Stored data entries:

----------

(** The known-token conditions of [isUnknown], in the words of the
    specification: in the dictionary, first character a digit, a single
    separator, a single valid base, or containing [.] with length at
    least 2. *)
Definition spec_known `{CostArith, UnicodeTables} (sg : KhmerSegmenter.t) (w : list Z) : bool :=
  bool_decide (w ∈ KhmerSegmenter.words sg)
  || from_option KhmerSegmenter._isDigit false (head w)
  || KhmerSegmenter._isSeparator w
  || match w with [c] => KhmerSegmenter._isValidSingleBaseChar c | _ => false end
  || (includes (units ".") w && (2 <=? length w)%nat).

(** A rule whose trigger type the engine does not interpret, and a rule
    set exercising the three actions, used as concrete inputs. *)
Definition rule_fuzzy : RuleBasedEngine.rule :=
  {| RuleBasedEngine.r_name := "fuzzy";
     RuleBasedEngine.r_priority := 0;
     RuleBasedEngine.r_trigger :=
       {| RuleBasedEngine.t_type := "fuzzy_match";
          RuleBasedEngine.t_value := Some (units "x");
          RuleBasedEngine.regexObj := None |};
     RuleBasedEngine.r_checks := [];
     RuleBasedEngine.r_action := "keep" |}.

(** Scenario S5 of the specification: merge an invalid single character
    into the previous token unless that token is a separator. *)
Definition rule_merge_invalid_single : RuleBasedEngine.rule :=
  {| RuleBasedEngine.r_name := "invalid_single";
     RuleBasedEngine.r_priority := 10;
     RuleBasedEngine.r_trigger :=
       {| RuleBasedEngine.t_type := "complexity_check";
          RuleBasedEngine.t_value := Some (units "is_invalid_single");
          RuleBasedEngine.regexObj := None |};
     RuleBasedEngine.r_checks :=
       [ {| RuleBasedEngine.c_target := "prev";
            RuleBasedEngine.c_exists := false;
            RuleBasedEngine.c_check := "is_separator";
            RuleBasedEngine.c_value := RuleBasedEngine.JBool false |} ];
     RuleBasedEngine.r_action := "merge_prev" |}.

----------

▶ **Assigned task**: All of the entries above need to be reproduced verbatim.

▶ **Response to the exercise**:
(** The known-token conditions of [isUnknown], in the words of the
    specification: in the dictionary, first character a digit, a single
    separator, a single valid base, or containing [.] with length at
    least 2. *)
Definition spec_known `{CostArith, UnicodeTables} (sg : KhmerSegmenter.t) (w : list Z) : bool :=
  bool_decide (w ∈ KhmerSegmenter.words sg)
  || from_option KhmerSegmenter._isDigit false (head w)
  || KhmerSegmenter._isSeparator w
  || match w with [c] => KhmerSegmenter._isValidSingleBaseChar c | _ => false end
  || (includes (units ".") w && (2 <=? length w)%nat).

(** A rule whose trigger type the engine does not interpret, and a rule
    set exercising the three actions, used as concrete inputs. *)
Definition rule_fuzzy : RuleBasedEngine.rule :=
  {| RuleBasedEngine.r_name := "fuzzy";
     RuleBasedEngine.r_priority := 0;
     RuleBasedEngine.r_trigger :=
       {| RuleBasedEngine.t_type := "fuzzy_match";
          RuleBasedEngine.t_value := Some (units "x");
          RuleBasedEngine.regexObj := None |};
     RuleBasedEngine.r_checks := [];
     RuleBasedEngine.r_action := "keep" |}.

(** Scenario S5 of the specification: merge an invalid single character
    into the previous token unless that token is a separator. *)
Definition rule_merge_invalid_single : RuleBasedEngine.rule :=
  {| RuleBasedEngine.r_name := "invalid_single";
     RuleBasedEngine.r_priority := 10;
     RuleBasedEngine.r_trigger :=
       {| RuleBasedEngine.t_type := "complexity_check";
          RuleBasedEngine.t_value := Some (units "is_invalid_single");
          RuleBasedEngine.regexObj := None |};
     RuleBasedEngine.r_checks :=
       [ {| RuleBasedEngine.c_target := "prev";
            RuleBasedEngine.c_exists := false;
            RuleBasedEngine.c_check := "is_separator";
            RuleBasedEngine.c_value := RuleBasedEngine.JBool false |} ];
     RuleBasedEngine.r_action := "merge_prev" |}.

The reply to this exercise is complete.